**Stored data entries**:
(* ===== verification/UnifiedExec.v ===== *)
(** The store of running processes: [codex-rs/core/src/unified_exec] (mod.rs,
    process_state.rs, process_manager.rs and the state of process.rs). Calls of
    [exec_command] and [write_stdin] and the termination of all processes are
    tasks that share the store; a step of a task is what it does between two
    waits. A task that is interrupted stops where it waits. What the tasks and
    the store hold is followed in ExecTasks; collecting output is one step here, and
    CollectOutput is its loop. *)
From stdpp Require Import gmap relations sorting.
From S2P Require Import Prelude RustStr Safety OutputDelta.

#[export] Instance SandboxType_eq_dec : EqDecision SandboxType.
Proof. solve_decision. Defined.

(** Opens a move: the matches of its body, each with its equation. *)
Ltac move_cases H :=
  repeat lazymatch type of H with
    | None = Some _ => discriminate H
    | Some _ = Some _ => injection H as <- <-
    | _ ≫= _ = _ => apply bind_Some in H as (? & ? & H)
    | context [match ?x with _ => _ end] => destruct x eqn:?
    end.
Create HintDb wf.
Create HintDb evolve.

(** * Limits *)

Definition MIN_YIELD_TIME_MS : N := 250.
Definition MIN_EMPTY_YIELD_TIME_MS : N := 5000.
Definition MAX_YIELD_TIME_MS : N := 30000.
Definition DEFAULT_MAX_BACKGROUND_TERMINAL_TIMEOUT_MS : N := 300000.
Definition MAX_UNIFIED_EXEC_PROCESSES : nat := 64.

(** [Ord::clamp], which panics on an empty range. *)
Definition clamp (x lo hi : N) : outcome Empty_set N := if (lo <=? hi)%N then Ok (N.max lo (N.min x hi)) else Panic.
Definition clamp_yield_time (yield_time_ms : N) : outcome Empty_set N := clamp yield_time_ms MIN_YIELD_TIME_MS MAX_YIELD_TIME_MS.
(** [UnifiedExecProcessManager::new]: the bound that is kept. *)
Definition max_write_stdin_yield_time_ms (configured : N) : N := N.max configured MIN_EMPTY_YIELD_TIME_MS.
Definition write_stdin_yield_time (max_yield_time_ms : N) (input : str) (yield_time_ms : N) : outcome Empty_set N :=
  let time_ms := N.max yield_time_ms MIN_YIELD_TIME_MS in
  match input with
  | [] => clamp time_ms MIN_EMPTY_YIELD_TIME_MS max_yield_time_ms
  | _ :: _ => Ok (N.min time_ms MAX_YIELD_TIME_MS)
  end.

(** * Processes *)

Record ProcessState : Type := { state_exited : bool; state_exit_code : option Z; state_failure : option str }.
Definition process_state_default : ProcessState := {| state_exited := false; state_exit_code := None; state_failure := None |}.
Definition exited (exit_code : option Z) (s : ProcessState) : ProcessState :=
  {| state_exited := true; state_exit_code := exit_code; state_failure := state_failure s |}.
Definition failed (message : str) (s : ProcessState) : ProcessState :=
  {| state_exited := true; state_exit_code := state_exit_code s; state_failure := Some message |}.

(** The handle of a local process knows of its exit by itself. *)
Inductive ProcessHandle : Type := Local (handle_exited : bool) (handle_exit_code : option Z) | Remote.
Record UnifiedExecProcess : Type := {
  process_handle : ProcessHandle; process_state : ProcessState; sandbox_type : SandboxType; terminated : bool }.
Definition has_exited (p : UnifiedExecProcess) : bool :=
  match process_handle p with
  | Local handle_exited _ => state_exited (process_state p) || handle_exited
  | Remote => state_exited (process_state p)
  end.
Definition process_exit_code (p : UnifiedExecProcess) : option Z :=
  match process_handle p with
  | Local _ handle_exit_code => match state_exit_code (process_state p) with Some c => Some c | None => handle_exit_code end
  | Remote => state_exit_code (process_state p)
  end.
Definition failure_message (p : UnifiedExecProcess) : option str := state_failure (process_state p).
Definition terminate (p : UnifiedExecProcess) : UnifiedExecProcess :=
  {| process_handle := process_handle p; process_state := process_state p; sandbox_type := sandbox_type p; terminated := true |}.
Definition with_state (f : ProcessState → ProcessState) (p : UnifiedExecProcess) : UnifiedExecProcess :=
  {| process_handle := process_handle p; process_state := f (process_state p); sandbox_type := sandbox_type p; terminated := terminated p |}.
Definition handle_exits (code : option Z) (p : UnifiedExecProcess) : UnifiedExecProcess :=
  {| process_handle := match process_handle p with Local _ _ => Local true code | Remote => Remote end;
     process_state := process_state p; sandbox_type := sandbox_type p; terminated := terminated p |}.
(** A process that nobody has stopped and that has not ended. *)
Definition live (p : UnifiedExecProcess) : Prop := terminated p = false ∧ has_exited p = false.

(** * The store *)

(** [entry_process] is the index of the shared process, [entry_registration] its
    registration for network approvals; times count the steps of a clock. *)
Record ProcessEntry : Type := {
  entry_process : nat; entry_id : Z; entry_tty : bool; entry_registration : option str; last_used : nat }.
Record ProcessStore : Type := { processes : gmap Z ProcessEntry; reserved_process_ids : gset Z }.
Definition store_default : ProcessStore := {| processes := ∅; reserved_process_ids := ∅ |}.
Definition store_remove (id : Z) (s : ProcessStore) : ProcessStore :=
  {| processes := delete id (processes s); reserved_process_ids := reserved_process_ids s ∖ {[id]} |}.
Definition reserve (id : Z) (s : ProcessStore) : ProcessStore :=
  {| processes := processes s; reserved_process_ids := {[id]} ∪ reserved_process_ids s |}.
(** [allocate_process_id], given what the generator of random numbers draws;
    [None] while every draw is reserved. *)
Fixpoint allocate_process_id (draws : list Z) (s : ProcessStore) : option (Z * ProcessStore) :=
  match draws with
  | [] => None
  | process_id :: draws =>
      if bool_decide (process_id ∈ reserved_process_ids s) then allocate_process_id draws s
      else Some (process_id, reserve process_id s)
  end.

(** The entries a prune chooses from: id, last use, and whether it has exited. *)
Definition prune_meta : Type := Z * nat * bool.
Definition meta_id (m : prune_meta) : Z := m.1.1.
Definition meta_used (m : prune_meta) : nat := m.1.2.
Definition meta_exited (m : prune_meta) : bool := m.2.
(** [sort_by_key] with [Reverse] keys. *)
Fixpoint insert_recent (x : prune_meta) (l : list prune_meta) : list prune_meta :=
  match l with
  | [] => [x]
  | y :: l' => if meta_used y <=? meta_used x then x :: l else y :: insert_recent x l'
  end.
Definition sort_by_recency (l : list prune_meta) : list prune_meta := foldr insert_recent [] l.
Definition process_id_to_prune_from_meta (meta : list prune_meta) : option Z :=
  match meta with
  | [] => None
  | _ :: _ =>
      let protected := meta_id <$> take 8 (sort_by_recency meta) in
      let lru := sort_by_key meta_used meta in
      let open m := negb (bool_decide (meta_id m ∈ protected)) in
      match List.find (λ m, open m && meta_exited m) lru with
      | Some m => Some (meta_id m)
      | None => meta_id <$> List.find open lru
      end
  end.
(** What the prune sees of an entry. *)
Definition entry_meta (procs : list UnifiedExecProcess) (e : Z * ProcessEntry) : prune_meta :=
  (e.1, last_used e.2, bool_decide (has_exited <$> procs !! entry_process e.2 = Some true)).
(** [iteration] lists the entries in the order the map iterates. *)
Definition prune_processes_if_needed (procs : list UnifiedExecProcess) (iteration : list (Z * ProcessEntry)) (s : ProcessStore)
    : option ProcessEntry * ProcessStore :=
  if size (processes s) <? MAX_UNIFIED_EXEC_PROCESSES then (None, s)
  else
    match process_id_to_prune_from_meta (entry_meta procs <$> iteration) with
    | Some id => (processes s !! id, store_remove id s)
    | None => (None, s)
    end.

**Description of the task**:
Retype all of the data shown above, word for word.

**Task result**:
(* ===== verification/UnifiedExec.v ===== *)
(** The store of running processes: [codex-rs/core/src/unified_exec] (mod.rs,
    process_state.rs, process_manager.rs and the state of process.rs). Calls of
    [exec_command] and [write_stdin] and the termination of all processes are
    tasks that share the store; a step of a task is what it does between two
    waits. A task that is interrupted stops where it waits. What the tasks and
    the store hold is followed in ExecTasks; collecting output is one step here, and
    CollectOutput is its loop. *)
From stdpp Require Import gmap relations sorting.
From S2P Require Import Prelude RustStr Safety OutputDelta.

#[export] Instance SandboxType_eq_dec : EqDecision SandboxType.
Proof. solve_decision. Defined.

(** Opens a move: the matches of its body, each with its equation. *)
Ltac move_cases H :=
  repeat lazymatch type of H with
    | None = Some _ => discriminate H
    | Some _ = Some _ => injection H as <- <-
    | _ ≫= _ = _ => apply bind_Some in H as (? & ? & H)
    | context [match ?x with _ => _ end] => destruct x eqn:?
    end.
Create HintDb wf.
Create HintDb evolve.

(** * Limits *)

Definition MIN_YIELD_TIME_MS : N := 250.
Definition MIN_EMPTY_YIELD_TIME_MS : N := 5000.
Definition MAX_YIELD_TIME_MS : N := 30000.
Definition DEFAULT_MAX_BACKGROUND_TERMINAL_TIMEOUT_MS : N := 300000.
Definition MAX_UNIFIED_EXEC_PROCESSES : nat := 64.

(** [Ord::clamp], which panics on an empty range. *)
Definition clamp (x lo hi : N) : outcome Empty_set N := if (lo <=? hi)%N then Ok (N.max lo (N.min x hi)) else Panic.
Definition clamp_yield_time (yield_time_ms : N) : outcome Empty_set N := clamp yield_time_ms MIN_YIELD_TIME_MS MAX_YIELD_TIME_MS.
(** [UnifiedExecProcessManager::new]: the bound that is kept. *)
Definition max_write_stdin_yield_time_ms (configured : N) : N := N.max configured MIN_EMPTY_YIELD_TIME_MS.
Definition write_stdin_yield_time (max_yield_time_ms : N) (input : str) (yield_time_ms : N) : outcome Empty_set N :=
  let time_ms := N.max yield_time_ms MIN_YIELD_TIME_MS in
  match input with
  | [] => clamp time_ms MIN_EMPTY_YIELD_TIME_MS max_yield_time_ms
  | _ :: _ => Ok (N.min time_ms MAX_YIELD_TIME_MS)
  end.

(** * Processes *)

Record ProcessState : Type := { state_exited : bool; state_exit_code : option Z; state_failure : option str }.
Definition process_state_default : ProcessState := {| state_exited := false; state_exit_code := None; state_failure := None |}.
Definition exited (exit_code : option Z) (s : ProcessState) : ProcessState :=
  {| state_exited := true; state_exit_code := exit_code; state_failure := state_failure s |}.
Definition failed (message : str) (s : ProcessState) : ProcessState :=
  {| state_exited := true; state_exit_code := state_exit_code s; state_failure := Some message |}.

(** The handle of a local process knows of its exit by itself. *)
Inductive ProcessHandle : Type := Local (handle_exited : bool) (handle_exit_code : option Z) | Remote.
Record UnifiedExecProcess : Type := {
  process_handle : ProcessHandle; process_state : ProcessState; sandbox_type : SandboxType; terminated : bool }.
Definition has_exited (p : UnifiedExecProcess) : bool :=
  match process_handle p with
  | Local handle_exited _ => state_exited (process_state p) || handle_exited
  | Remote => state_exited (process_state p)
  end.
Definition process_exit_code (p : UnifiedExecProcess) : option Z :=
  match process_handle p with
  | Local _ handle_exit_code => match state_exit_code (process_state p) with Some c => Some c | None => handle_exit_code end
  | Remote => state_exit_code (process_state p)
  end.
Definition failure_message (p : UnifiedExecProcess) : option str := state_failure (process_state p).
Definition terminate (p : UnifiedExecProcess) : UnifiedExecProcess :=
  {| process_handle := process_handle p; process_state := process_state p; sandbox_type := sandbox_type p; terminated := true |}.
Definition with_state (f : ProcessState → ProcessState) (p : UnifiedExecProcess) : UnifiedExecProcess :=
  {| process_handle := process_handle p; process_state := f (process_state p); sandbox_type := sandbox_type p; terminated := terminated p |}.
Definition handle_exits (code : option Z) (p : UnifiedExecProcess) : UnifiedExecProcess :=
  {| process_handle := match process_handle p with Local _ _ => Local true code | Remote => Remote end;
     process_state := process_state p; sandbox_type := sandbox_type p; terminated := terminated p |}.
(** A process that nobody has stopped and that has not ended. *)
Definition live (p : UnifiedExecProcess) : Prop := terminated p = false ∧ has_exited p = false.

(** * The store *)

(** [entry_process] is the index of the shared process, [entry_registration] its
    registration for network approvals; times count the steps of a clock. *)
Record ProcessEntry : Type := {
  entry_process : nat; entry_id : Z; entry_tty : bool; entry_registration : option str; last_used : nat }.
Record ProcessStore : Type := { processes : gmap Z ProcessEntry; reserved_process_ids : gset Z }.
Definition store_default : ProcessStore := {| processes := ∅; reserved_process_ids := ∅ |}.
Definition store_remove (id : Z) (s : ProcessStore) : ProcessStore :=
  {| processes := delete id (processes s); reserved_process_ids := reserved_process_ids s ∖ {[id]} |}.
Definition reserve (id : Z) (s : ProcessStore) : ProcessStore :=
  {| processes := processes s; reserved_process_ids := {[id]} ∪ reserved_process_ids s |}.
(** [allocate_process_id], given what the generator of random numbers draws;
    [None] while every draw is reserved. *)
Fixpoint allocate_process_id (draws : list Z) (s : ProcessStore) : option (Z * ProcessStore) :=
  match draws with
  | [] => None
  | process_id :: draws =>
      if bool_decide (process_id ∈ reserved_process_ids s) then allocate_process_id draws s
      else Some (process_id, reserve process_id s)
  end.

(** The entries a prune chooses from: id, last use, and whether it has exited. *)
Definition prune_meta : Type := Z * nat * bool.
Definition meta_id (m : prune_meta) : Z := m.1.1.
Definition meta_used (m : prune_meta) : nat := m.1.2.
Definition meta_exited (m : prune_meta) : bool := m.2.
(** [sort_by_key] with [Reverse] keys. *)
Fixpoint insert_recent (x : prune_meta) (l : list prune_meta) : list prune_meta :=
  match l with
  | [] => [x]
  | y :: l' => if meta_used y <=? meta_used x then x :: l else y :: insert_recent x l'
  end.
Definition sort_by_recency (l : list prune_meta) : list prune_meta := foldr insert_recent [] l.
Definition process_id_to_prune_from_meta (meta : list prune_meta) : option Z :=
  match meta with
  | [] => None
  | _ :: _ =>
      let protected := meta_id <$> take 8 (sort_by_recency meta) in
      let lru := sort_by_key meta_used meta in
      let open m := negb (bool_decide (meta_id m ∈ protected)) in
      match List.find (λ m, open m && meta_exited m) lru with
      | Some m => Some (meta_id m)
      | None => meta_id <$> List.find open lru
      end
  end.
(** What the prune sees of an entry. *)
Definition entry_meta (procs : list UnifiedExecProcess) (e : Z * ProcessEntry) : prune_meta :=
  (e.1, last_used e.2, bool_decide (has_exited <$> procs !! entry_process e.2 = Some true)).
(** [iteration] lists the entries in the order the map iterates. *)
Definition prune_processes_if_needed (procs : list UnifiedExecProcess) (iteration : list (Z * ProcessEntry)) (s : ProcessStore)
    : option ProcessEntry * ProcessStore :=
  if size (processes s) <? MAX_UNIFIED_EXEC_PROCESSES then (None, s)
  else
    match process_id_to_prune_from_meta (entry_meta procs <$> iteration) with
    | Some id => (processes s !! id, store_remove id s)
    | None => (None, s)
    end.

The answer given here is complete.